### Task goal
Whenever a line below mentions the word "change", that line should be copied.

· · · ·

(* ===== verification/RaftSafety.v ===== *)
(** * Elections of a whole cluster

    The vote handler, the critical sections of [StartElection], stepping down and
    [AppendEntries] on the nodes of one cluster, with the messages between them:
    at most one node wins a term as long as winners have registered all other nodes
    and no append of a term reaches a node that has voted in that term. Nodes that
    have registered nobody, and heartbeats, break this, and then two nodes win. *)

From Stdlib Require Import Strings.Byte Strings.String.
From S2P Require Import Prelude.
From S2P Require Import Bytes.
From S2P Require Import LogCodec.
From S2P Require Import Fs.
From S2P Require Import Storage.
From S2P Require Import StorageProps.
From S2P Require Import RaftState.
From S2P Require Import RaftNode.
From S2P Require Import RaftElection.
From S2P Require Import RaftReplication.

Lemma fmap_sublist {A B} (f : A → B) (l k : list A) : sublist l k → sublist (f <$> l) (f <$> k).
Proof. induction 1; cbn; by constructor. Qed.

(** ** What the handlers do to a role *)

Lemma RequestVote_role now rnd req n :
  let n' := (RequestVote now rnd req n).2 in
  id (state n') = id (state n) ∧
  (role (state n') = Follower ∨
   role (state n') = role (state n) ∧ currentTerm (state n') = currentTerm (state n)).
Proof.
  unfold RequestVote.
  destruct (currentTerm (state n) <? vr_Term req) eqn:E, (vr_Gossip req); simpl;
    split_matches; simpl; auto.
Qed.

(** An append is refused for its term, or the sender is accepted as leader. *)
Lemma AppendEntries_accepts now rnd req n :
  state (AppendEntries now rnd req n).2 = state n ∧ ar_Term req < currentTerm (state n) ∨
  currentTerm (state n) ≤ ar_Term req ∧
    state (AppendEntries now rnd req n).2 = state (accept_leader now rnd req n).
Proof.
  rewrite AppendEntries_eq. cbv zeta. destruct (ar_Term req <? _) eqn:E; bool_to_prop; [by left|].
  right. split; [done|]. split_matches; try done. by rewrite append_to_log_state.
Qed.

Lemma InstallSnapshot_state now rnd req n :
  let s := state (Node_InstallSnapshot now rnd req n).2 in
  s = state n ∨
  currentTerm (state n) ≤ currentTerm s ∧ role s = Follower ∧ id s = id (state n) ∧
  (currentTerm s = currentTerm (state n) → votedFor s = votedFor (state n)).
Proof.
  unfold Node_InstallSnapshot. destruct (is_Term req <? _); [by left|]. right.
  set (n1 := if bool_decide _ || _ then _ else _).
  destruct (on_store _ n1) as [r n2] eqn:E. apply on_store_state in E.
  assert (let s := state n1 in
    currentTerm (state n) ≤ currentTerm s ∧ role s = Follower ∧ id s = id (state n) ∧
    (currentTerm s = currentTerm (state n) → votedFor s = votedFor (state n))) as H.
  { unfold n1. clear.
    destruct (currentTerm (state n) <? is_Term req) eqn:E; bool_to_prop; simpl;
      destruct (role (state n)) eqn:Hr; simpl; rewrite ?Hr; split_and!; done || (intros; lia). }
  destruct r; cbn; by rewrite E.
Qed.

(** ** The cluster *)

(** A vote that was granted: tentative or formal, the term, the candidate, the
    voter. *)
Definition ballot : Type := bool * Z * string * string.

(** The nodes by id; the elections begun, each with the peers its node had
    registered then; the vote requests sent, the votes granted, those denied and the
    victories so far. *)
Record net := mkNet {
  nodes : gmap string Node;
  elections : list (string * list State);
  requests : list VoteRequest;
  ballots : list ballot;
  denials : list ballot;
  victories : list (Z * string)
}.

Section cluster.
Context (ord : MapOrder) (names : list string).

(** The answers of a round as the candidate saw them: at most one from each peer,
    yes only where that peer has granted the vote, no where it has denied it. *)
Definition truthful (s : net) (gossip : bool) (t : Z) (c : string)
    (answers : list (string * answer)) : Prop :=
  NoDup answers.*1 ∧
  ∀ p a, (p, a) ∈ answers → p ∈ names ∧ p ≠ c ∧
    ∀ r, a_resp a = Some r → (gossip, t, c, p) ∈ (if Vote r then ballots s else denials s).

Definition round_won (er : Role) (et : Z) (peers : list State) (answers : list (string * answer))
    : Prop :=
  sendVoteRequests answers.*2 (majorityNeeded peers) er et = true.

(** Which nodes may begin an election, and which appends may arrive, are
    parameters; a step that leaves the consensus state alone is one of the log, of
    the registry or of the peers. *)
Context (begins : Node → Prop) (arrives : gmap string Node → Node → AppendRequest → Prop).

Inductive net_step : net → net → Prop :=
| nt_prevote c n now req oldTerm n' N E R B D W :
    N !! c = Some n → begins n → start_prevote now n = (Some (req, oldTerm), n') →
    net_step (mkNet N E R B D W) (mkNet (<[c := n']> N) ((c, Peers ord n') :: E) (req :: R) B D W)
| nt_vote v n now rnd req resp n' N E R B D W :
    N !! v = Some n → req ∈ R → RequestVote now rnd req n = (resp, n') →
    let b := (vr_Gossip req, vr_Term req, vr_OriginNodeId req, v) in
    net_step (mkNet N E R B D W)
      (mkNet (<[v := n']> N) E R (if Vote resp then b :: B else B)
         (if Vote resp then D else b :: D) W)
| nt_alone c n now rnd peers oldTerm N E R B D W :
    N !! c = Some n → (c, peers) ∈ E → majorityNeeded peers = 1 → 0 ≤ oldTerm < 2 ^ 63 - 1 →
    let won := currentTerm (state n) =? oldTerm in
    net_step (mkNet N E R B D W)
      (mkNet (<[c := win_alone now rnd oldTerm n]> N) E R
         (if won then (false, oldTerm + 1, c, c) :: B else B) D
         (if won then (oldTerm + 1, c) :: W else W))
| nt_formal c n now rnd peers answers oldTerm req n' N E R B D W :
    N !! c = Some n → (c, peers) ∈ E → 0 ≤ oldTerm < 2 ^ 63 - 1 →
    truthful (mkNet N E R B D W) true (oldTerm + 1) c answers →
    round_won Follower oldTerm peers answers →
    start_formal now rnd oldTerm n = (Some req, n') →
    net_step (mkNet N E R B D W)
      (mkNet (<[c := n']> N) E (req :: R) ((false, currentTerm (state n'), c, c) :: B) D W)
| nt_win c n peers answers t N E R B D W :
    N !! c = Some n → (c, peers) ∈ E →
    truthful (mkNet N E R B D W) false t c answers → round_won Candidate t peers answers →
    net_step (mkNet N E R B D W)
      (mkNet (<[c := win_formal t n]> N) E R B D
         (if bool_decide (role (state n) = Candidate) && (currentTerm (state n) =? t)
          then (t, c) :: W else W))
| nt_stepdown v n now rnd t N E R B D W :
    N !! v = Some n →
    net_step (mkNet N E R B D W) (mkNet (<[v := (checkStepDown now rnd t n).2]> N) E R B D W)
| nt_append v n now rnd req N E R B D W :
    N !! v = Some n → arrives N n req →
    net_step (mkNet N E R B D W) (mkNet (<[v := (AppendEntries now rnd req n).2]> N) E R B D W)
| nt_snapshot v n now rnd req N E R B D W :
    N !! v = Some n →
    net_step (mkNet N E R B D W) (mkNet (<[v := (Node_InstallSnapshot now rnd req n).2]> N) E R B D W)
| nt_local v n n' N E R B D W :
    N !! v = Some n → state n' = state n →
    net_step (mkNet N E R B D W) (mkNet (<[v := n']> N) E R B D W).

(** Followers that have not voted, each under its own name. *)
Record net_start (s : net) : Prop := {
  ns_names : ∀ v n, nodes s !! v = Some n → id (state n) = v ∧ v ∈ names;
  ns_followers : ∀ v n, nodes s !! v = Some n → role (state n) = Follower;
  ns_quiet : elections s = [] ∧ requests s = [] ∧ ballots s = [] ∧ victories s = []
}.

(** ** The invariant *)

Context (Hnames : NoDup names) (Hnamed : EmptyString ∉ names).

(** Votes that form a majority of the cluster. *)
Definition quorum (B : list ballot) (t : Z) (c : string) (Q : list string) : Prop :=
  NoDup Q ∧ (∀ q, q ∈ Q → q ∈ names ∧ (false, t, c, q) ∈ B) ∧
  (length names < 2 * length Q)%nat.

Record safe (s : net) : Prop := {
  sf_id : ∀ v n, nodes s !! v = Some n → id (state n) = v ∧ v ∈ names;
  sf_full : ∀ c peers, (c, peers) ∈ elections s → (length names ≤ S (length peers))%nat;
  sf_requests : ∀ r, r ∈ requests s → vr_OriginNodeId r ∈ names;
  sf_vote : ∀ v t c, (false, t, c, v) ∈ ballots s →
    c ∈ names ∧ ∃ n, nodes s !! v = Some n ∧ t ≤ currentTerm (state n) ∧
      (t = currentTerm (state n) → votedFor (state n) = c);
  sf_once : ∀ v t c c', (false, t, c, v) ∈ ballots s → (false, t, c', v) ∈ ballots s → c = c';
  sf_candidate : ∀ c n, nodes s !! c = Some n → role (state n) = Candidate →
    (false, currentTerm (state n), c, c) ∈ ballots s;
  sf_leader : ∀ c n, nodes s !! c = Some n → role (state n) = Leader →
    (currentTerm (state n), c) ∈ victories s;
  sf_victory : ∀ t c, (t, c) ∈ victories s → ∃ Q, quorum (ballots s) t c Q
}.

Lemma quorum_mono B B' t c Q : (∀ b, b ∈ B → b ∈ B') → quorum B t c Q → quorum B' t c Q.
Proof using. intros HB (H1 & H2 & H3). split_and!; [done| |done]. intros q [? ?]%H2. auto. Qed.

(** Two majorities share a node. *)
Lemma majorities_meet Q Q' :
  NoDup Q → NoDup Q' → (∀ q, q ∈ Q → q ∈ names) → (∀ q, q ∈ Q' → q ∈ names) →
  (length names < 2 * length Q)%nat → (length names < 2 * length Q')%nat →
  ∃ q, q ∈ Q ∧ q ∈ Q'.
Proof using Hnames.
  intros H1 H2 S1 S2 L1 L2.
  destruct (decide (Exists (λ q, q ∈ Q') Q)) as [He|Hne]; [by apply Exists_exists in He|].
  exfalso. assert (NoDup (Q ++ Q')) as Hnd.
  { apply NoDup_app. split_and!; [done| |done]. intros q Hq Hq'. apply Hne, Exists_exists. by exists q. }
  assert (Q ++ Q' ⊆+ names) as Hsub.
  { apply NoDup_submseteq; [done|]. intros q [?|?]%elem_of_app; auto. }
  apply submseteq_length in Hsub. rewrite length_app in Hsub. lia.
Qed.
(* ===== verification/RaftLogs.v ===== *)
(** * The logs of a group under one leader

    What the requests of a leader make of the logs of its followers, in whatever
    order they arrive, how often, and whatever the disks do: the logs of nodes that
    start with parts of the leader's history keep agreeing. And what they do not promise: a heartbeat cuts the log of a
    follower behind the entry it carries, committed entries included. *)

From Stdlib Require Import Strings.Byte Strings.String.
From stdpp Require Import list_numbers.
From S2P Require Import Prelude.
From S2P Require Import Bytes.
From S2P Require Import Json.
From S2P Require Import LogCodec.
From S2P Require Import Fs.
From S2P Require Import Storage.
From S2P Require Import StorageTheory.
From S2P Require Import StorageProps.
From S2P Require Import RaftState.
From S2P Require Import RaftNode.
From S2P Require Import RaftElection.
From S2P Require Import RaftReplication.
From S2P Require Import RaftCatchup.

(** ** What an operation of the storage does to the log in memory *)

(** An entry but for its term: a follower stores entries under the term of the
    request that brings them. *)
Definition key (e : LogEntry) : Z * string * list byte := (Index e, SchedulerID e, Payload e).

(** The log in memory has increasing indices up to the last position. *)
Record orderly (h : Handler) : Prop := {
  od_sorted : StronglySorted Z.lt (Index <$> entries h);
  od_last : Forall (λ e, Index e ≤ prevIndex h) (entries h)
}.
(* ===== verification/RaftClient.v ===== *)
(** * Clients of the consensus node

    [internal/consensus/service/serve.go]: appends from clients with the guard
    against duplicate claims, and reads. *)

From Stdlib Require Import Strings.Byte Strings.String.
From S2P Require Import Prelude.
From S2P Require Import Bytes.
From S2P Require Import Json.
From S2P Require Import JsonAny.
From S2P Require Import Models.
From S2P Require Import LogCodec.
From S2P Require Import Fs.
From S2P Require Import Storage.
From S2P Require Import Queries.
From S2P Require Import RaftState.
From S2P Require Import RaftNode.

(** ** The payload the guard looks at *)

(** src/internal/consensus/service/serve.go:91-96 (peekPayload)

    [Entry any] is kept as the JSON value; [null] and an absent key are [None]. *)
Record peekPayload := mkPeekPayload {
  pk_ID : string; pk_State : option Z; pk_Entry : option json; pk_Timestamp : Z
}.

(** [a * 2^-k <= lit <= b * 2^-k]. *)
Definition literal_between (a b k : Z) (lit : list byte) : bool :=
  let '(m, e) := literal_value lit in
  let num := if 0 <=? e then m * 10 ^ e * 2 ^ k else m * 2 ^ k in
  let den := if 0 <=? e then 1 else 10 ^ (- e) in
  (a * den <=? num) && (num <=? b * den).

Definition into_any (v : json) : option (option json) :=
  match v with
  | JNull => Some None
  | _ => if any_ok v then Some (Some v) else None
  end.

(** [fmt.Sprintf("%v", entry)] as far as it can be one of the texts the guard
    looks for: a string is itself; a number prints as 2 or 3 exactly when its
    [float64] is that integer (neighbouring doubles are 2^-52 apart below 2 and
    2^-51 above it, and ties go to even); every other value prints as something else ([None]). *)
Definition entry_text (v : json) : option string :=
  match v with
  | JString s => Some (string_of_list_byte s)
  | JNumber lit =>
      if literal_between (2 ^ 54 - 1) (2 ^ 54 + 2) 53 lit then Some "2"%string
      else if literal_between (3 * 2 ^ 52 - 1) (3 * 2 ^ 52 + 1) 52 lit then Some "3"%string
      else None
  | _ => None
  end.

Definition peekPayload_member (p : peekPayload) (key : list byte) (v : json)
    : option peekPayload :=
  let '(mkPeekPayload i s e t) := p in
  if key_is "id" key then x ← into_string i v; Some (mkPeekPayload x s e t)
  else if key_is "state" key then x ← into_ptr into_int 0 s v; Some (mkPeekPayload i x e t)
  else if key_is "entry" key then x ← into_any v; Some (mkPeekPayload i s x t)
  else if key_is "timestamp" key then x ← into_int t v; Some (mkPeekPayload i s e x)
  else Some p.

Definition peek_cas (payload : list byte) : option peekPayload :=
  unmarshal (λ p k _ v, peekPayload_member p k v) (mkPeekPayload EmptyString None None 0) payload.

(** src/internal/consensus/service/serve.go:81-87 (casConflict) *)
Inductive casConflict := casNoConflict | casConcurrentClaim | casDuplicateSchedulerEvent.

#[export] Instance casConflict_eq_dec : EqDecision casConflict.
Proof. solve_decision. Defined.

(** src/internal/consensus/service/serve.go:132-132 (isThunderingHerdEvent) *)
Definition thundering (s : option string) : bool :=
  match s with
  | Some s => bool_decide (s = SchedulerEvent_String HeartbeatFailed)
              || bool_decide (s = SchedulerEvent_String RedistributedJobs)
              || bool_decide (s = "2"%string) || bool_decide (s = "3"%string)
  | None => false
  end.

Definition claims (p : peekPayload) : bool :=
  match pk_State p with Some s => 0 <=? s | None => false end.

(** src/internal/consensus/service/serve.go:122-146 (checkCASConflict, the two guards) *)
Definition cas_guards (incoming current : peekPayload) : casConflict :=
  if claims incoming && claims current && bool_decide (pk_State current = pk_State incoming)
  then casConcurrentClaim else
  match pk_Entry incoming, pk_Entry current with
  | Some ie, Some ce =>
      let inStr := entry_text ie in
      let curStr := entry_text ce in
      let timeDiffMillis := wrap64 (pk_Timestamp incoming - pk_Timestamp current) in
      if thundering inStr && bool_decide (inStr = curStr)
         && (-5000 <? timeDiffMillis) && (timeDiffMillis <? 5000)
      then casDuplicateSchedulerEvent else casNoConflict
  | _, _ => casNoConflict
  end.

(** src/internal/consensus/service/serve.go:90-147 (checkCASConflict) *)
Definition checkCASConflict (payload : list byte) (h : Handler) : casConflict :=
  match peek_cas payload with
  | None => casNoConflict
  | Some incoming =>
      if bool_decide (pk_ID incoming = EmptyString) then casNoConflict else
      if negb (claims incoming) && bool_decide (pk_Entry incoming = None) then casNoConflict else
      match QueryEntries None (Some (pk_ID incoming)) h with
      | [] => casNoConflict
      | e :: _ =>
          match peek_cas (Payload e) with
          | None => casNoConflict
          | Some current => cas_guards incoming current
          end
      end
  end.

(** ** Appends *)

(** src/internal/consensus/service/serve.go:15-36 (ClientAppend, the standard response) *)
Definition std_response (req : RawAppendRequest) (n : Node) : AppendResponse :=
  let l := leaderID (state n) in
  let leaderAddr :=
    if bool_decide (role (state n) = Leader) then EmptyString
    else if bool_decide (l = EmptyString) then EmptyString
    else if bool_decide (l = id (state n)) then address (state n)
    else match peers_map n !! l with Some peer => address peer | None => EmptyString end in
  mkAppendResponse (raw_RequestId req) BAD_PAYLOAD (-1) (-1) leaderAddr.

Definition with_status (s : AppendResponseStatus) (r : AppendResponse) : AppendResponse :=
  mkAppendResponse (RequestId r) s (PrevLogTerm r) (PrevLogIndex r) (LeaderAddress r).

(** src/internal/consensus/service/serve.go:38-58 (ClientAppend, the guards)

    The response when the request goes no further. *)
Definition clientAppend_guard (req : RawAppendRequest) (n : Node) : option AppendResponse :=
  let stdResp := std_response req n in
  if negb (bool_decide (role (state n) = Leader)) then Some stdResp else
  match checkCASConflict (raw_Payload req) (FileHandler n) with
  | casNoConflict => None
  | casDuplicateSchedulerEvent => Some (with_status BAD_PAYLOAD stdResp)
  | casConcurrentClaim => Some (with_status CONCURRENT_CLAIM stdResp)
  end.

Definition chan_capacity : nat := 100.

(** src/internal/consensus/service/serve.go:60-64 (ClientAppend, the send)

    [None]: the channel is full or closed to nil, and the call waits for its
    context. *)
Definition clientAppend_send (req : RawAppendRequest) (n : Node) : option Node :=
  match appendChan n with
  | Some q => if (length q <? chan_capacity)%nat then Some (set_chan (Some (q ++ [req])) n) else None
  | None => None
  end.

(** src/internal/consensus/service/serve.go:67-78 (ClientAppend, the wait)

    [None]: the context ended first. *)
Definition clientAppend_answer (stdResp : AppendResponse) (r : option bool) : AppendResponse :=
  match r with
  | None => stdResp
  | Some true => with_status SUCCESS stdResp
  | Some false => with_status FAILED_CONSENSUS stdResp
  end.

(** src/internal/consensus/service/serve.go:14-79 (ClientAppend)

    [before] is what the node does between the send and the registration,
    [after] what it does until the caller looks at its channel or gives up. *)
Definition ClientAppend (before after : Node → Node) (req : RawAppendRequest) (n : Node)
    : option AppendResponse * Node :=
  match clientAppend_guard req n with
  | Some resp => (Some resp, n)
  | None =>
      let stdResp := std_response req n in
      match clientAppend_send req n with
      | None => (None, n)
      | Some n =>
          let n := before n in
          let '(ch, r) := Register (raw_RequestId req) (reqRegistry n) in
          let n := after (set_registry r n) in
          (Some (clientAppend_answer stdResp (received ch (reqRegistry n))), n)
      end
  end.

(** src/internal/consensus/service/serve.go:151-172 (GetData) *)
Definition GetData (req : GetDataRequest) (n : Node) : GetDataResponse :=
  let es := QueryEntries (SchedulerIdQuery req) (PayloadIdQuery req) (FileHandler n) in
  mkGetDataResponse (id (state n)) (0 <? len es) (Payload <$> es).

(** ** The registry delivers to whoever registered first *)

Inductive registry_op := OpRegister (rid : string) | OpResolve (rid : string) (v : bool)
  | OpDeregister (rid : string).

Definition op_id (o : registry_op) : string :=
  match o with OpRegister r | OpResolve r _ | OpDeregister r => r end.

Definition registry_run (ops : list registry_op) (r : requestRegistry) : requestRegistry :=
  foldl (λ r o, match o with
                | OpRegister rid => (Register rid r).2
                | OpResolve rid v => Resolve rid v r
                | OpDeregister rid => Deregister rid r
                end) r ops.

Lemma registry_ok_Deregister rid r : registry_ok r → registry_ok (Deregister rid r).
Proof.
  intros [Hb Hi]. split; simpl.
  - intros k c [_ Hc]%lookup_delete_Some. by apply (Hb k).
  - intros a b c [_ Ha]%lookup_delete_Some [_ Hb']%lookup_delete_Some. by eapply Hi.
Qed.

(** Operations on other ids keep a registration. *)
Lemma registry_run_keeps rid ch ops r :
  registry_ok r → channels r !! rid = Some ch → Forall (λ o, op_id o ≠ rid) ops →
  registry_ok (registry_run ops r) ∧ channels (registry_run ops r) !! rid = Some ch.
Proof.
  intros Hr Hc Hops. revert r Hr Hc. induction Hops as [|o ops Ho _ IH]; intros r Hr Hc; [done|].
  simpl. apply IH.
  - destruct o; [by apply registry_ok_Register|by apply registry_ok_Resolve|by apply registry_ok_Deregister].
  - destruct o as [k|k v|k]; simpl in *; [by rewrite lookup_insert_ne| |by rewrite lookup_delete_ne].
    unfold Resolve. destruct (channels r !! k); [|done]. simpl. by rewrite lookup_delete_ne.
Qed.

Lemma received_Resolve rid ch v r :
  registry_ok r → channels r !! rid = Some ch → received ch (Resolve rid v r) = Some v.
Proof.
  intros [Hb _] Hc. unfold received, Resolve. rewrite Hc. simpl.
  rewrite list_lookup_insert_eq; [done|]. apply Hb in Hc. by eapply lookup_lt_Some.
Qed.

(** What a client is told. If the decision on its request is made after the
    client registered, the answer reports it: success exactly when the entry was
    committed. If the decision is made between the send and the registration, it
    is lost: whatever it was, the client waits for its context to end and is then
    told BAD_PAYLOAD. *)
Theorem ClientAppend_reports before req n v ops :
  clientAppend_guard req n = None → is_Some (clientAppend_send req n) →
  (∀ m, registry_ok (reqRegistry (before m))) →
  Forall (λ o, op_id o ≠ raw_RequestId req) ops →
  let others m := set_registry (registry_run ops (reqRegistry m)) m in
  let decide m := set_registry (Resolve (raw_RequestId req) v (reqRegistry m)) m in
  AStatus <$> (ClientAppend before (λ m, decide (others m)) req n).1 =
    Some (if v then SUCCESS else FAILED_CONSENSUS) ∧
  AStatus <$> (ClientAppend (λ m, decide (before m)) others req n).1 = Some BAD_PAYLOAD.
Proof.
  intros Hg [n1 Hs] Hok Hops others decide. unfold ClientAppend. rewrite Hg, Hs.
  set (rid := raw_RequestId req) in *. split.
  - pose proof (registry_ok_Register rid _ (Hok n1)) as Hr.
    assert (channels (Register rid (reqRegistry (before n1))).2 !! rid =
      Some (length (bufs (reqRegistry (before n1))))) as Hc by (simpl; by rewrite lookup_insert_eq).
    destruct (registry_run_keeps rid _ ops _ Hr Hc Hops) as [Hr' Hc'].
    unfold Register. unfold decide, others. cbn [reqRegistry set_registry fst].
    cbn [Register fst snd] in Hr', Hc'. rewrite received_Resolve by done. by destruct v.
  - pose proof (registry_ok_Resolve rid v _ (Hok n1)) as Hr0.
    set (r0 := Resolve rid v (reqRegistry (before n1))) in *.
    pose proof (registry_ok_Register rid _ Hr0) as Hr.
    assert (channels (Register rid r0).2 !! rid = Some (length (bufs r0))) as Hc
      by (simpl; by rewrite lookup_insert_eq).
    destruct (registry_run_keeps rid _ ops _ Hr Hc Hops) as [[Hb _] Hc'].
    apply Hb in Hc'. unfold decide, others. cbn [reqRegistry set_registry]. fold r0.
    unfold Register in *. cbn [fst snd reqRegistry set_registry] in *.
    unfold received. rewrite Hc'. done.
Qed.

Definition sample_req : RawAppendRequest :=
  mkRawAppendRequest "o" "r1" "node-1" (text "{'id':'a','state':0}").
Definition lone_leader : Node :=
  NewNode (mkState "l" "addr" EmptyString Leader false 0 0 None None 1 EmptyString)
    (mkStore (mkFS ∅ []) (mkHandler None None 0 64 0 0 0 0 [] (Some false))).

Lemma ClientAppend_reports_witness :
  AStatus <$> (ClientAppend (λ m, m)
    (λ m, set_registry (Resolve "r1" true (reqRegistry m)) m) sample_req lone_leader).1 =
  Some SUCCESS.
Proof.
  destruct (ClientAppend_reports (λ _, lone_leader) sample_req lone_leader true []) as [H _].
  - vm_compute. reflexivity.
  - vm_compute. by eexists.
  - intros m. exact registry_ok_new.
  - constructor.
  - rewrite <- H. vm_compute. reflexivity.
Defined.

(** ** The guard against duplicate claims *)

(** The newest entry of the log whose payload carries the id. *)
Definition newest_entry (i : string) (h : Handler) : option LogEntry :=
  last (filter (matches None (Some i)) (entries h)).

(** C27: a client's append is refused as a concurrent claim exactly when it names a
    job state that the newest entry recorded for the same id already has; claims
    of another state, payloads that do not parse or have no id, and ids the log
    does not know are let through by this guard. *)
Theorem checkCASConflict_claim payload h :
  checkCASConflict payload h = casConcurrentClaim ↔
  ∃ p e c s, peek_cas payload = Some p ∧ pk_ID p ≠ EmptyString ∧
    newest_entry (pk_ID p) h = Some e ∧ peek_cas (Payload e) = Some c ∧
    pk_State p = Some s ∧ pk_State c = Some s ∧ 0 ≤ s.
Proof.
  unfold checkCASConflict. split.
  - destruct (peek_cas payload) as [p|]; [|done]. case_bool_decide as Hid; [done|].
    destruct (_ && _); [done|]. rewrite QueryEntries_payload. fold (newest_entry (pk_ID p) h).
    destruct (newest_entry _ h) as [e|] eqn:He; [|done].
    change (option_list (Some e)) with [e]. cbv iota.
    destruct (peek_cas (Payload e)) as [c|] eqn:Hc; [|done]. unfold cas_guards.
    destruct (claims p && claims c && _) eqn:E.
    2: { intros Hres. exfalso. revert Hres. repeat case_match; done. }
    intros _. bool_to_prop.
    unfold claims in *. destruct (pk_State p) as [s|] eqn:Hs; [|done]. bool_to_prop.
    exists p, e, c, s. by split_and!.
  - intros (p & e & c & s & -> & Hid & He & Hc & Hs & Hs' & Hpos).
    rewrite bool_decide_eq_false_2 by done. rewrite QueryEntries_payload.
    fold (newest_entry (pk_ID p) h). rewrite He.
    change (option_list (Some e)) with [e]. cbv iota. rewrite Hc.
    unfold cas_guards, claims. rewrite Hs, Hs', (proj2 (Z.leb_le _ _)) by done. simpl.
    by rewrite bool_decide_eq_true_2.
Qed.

· · · ·

### Solved exercise
    change (option_list (Some e)) with [e]. cbv iota.
    change (option_list (Some e)) with [e]. cbv iota. rewrite Hc.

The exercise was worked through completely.